*Work task*. For the data below, restate word for word only the lines from the line containing "(BoolVal (b <=? a))" through the line containing "if isNaN a then", both ends included.

══ Data for processing

(* ===== verification/Ops.v ===== *)
(** * The operators (internal/interpreter/interpreter.go)

    The operand-level functions behind [evalBinary] and [evalUnary]: bitwise,
    comparison, arithmetic and prefix operators on two already evaluated values,
    with every error they raise. *)

From Stdlib Require Import SpecFloat.
From S2P Require Import Prelude GoInt Float64 Utf8 Types Value.
Open Scope string_scope.
Open Scope Z_scope.
Open Scope go_scope.

(** ** Errors *)

(** [runtimeError]; [Kind_] is empty where the source leaves it unset. *)
Record runtimeError := mkRuntimeError { rt_Msg : message; rt_pos : position; rt_Kind : string }.

(** What an evaluation can end with instead of a value: a runtime error, a
    thrown value ([ErrorSignal]) or an [exit] request ([ExitSignal]). *)
Inductive evalError :=
  | ERuntime (e : runtimeError)
  | EThrow (v : Value) (p : position)
  | EExit (code : Z).

Abbreviation res := (result evalError).

Definition rtErr {A} (p : position) (fmt : string) (args : list fmtarg) : res A :=
  Err (ERuntime (mkRuntimeError (Sprintf fmt args) p "")).

Definition kindArg (v : Value) : fmtarg := AStr (ValueKind_String (kindOf v)).
Definition opArg (op : BinaryOp) : fmtarg := AStr (BinaryOp_String op).

(** ** Bitwise operators *)

Definition isBitOp (op : BinaryOp) : bool :=
  match op with
  | OpBitOr | OpBitXor | OpBitAnd | OpShl | OpShr => true
  | _ => false
  end.

Definition evalBitOp (op : BinaryOp) (lv rv : Value) (p : position) : res Value :=
  match lv, rv with
  | VInt a, VInt b =>
      match op with
      | OpBitAnd => Ok (IntVal (and64 a b))
      | OpBitOr => Ok (IntVal (or64 a b))
      | OpBitXor => Ok (IntVal (xor64 a b))
      | OpShl =>
          if b <? 0 then rtErr p "shift count must be non-negative, got %d" [AInt b]
          else if 64 <=? b then Ok (IntVal 0)
          else Ok (IntVal (shl64 a b))
      | OpShr =>
          if b <? 0 then rtErr p "shift count must be non-negative, got %d" [AInt b]
          else if 64 <=? b then Ok (IntVal (if a <? 0 then -1 else 0))
          else Ok (IntVal (shr64 a b))
      | _ => rtErr p "unknown bitwise operator %s" [opArg op]
      end
  | _, _ =>
      rtErr p "operator %s requires int operands, got %s and %s"
        [opArg op; kindArg lv; kindArg rv]
  end.

(** ** Comparisons *)

Definition orderResult (op : BinaryOp) (sign : Z) (p : position) : res Value :=
  match op with
  | OpLt => Ok (BoolVal (sign <? 0))
  | OpGt => Ok (BoolVal (0 <? sign))
  | OpLe => Ok (BoolVal (sign <=? 0))
  | OpGe => Ok (BoolVal (0 <=? sign))
  | _ => rtErr p "unknown comparison %s" [opArg op]
  end.

Section WithNative.
Context {NO : NativeObject}.

(** The tail of [evalComparison], past every same-kind and mixed fast path. *)
Definition compareFallback (op : BinaryOp) (lv rv : Value) (p : position) : res Value :=
  if negb (isNumeric lv) || negb (isNumeric rv) then
    rtErr p "operator %s needs two numbers or two strings, got %s and %s"
      [opArg op; kindArg lv; kindArg rv]
  else orderResult op (floatSign (fst (AsFloat lv)) (fst (AsFloat rv))) p.

Definition evalComparison (op : BinaryOp) (lv rv : Value) (p : position) : res Value :=
  match op with
  | OpEq => Ok (BoolVal (Equal lv rv))
  | OpNeq => Ok (BoolVal (negb (Equal lv rv)))
  | _ =>
      match lv, rv with
      | VInt a, VInt b =>
          match op with
          | OpLt => Ok (BoolVal (a <? b))
          | OpGt => Ok (BoolVal (b <? a))
          | OpLe => Ok (BoolVal (a <=? b))
          | OpGe => Ok (BoolVal (b <=? a))
          | _ => compareFallback op lv rv p
          end
      | VFloat a, VFloat b =>
          match op with
          | OpLt => Ok (BoolVal (fltb a b))
          | OpGt => Ok (BoolVal (fltb b a))
          | OpLe => Ok (BoolVal (fleb a b))
          | OpGe => Ok (BoolVal (fleb b a))
          | _ => compareFallback op lv rv p
          end
      | VInt a, VFloat b =>
          if isNaN b then Ok (BoolVal false) else orderResult op (compareIntFloat a b) p
      | VFloat a, VInt b =>
          if isNaN a then Ok (BoolVal false) else orderResult op (- compareIntFloat b a) p
      | VString a _, VString b _ =>
          match op with
          | OpLt => Ok (BoolVal (String.ltb a b))
          | OpGt => Ok (BoolVal (String.ltb b a))
          | OpLe => Ok (BoolVal (String.leb a b))
          | OpGe => Ok (BoolVal (String.leb b a))
          | _ => compareFallback op lv rv p
          end
      | _, _ => compareFallback op lv rv p
      end
  end.

(** ** Arithmetic *)

Definition floatOverflowError {A} (a b : float64) (op : BinaryOp) (p : position) : res A :=
  rtErr p "float overflow: %v %s %v produced a non-finite result" [AFloat a; opArg op; AFloat b].

(** The shared result path of the float section. *)
Definition floatResult (a b r : float64) (op : BinaryOp) (p : position) : res Value :=
  if nonfinite_by_sub r then floatOverflowError a b op p else Ok (FloatVal r).

(** Mixed or float operands. *)
Definition floatArithmetic (op : BinaryOp) (lv rv : Value) (p : position) : res Value :=
  let '(a, aok) := AsFloat lv in
  let '(b, bok) := AsFloat rv in
  if negb aok || negb bok then
    rtErr p "operator %s requires numeric operands, got %s and %s"
      [opArg op; kindArg lv; kindArg rv]
  else
    match op with
    | OpAdd => floatResult a b (fadd a b) op p
    | OpSub => floatResult a b (fsub a b) op p
    | OpMul => floatResult a b (fmul a b) op p
    | OpDiv =>
        if feqb b fzero then rtErr p "division by zero" []
        else floatResult a b (fdiv a b) op p
    | OpFloorDiv =>
        if feqb b fzero then rtErr p "division by zero" []
        else floatResult a b (floorDiv a b) op p
    | OpMod => rtErr p "operator % requires int operands, got float" []
    | _ => rtErr p "unknown binary operator %s" [opArg op]
    end.

(** The int fast path: [None] is the fall-through to the float section. *)
Definition intArithmetic (op : BinaryOp) (a b : Z) (p : position) : option (res Value) :=
  let overflow fmt := rtErr p fmt [AInt a; AInt b] in
  match op with
  | OpAdd =>
      let '(s, ovf) := addOverflow a b in
      Some (if ovf then overflow "integer overflow: %d + %d" else Ok (IntVal s))
  | OpSub =>
      let '(d, ovf) := subOverflow a b in
      Some (if ovf then overflow "integer overflow: %d - %d" else Ok (IntVal d))
  | OpMul =>
      let '(q, ovf) := mulOverflow a b in
      Some (if ovf then overflow "integer overflow: %d * %d" else Ok (IntVal q))
  | OpFloorDiv =>
      Some (if b =? 0 then rtErr p "integer division by zero" []
            else if (a =? minInt64) && (b =? -1) then overflow "integer overflow: %d // %d"
            else Ok (IntVal (flooredDiv a b)))
  | OpMod =>
      Some (if b =? 0 then rtErr p "integer modulo by zero" []
            else Ok (IntVal (flooredMod a b)))
  | _ => None
  end.

Definition evalArithmetic (op : BinaryOp) (lv rv : Value) (p : position) : res Value :=
  match op, lv, rv with
  | OpAdd, VString a _, VString b _ => Ok (StringVal (a +:+ b))
  | _, VInt a, VInt b =>
      match intArithmetic op a b p with
      | Some r => r
      | None => floatArithmetic op lv rv p
      end
  | _, _, _ => floatArithmetic op lv rv p
  end.

(** The dispatch at the end of [evalBinary], on evaluated operands. *)
Definition applyBinary (op : BinaryOp) (lv rv : Value) (p : position) : res Value :=
  if IsComparison op then evalComparison op lv rv p
  else if isBitOp op then evalBitOp op lv rv p
  else evalArithmetic op lv rv p.

(** ** Prefix operators: [evalUnary] on its evaluated operand *)

Definition applyUnary (op : UnaryOp) (v : Value) (p : position) : res Value :=
  match op with
  | OpNeg =>
      match v with
      | VInt n =>
          if n =? minInt64 then rtErr p "integer overflow: -(%d)" [AInt n]
          else Ok (IntVal (neg64 n))
      | VFloat f => Ok (FloatVal (fneg f))
      | _ => rtErr p "unary `-` requires int or float, got %s" [kindArg v]
      end
  | OpNot =>
      match v with
      | VBool b => Ok (BoolVal (negb b))
      | _ => rtErr p "unary `not` requires bool, got %s" [kindArg v]
      end
  | OpBitNot =>
      match v with
      | VInt n => Ok (IntVal (not64 n))
      | _ => rtErr p "unary `~` requires int, got %s" [kindArg v]
      end
  end.

(** [evalLen] on its evaluated operand. *)
Definition applyLen (v : Value) (p : position) : res Value :=
  match v with
  | VString s n => Ok (IntVal (runeLen s n))
  | VList l _ => Ok (IntVal (Z.of_nat (length l)))
  | VMap m _ _ _ => Ok (IntVal (Z.of_nat (length m)))
  | VBytes b => Ok (IntVal (Z.of_nat (length b)))
  | _ => rtErr p "len() expects a string, list, map or bytes, got %s" [kindArg v]
  end.

End WithNative.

════

*Answer below*.
          | OpGe => Ok (BoolVal (b <=? a))
          | _ => compareFallback op lv rv p
          end
      | VFloat a, VFloat b =>
          match op with
          | OpLt => Ok (BoolVal (fltb a b))
          | OpGt => Ok (BoolVal (fltb b a))
          | OpLe => Ok (BoolVal (fleb a b))
          | OpGe => Ok (BoolVal (fleb b a))
          | _ => compareFallback op lv rv p
          end
      | VInt a, VFloat b =>
          if isNaN b then Ok (BoolVal false) else orderResult op (compareIntFloat a b) p
      | VFloat a, VInt b =>
          if isNaN a then Ok (BoolVal false) else orderResult op (- compareIntFloat b a) p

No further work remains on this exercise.